Assignment: In the entries that follow, the first line to write out is the one containing "(** * Vault: [crates/ladon-core/src/vault.rs]", and the last is the one containing "implement a finite". Reproduce that stretch exactly, with nothing before or after it.

Saved entries:
.....

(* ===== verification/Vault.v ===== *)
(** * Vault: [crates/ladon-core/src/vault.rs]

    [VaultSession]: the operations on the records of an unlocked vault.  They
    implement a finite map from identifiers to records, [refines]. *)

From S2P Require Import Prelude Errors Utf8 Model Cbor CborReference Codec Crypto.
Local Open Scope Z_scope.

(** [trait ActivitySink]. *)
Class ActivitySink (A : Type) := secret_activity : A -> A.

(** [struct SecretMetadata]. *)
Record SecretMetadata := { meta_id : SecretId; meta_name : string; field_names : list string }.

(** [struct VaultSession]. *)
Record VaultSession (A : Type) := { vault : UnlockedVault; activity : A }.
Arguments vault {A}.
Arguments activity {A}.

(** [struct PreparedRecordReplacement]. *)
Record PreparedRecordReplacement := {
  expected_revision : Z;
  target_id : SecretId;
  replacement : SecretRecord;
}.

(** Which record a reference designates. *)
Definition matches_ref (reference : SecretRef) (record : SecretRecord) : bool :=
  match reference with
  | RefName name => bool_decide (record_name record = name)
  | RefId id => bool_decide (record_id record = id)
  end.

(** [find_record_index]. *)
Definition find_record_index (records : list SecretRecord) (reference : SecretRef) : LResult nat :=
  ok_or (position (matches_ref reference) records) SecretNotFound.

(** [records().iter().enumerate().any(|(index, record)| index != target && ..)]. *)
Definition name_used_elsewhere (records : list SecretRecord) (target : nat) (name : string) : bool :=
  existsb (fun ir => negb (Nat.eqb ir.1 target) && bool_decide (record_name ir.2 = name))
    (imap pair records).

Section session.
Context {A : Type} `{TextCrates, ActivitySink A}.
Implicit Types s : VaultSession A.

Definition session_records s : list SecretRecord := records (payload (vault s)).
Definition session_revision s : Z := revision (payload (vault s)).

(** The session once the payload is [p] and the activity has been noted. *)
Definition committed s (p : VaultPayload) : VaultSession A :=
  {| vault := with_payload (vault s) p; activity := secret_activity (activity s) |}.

.....

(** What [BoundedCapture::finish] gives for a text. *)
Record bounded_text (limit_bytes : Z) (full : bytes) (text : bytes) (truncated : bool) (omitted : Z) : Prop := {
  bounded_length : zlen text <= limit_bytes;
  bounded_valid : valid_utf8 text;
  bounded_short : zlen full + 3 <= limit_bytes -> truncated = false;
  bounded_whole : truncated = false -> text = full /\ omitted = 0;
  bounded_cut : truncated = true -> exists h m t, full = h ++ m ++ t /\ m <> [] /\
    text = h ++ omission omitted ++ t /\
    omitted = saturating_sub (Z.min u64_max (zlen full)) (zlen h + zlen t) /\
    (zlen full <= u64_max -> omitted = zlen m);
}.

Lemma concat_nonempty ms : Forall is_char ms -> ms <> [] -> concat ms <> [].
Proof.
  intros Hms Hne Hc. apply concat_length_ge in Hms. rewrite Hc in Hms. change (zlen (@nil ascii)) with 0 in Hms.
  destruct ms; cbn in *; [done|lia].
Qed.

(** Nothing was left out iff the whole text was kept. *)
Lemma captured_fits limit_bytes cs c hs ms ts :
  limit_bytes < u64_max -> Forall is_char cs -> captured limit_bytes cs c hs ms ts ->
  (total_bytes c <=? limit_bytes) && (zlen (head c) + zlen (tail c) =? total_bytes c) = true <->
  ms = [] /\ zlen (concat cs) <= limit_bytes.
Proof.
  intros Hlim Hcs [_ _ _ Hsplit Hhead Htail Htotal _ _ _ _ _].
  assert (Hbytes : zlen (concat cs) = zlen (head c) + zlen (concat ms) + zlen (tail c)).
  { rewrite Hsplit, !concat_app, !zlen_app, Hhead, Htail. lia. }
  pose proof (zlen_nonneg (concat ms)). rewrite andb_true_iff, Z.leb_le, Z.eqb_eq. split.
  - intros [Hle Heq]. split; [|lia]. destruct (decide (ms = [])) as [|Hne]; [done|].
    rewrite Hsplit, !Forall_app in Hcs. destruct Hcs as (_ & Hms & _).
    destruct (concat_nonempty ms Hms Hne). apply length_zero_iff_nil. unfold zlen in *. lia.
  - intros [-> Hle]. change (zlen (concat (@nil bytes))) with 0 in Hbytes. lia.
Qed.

.....

Response to the task:
(** * Vault: [crates/ladon-core/src/vault.rs]

    [VaultSession]: the operations on the records of an unlocked vault.  They
    implement a finite map from identifiers to records, [refines]. *)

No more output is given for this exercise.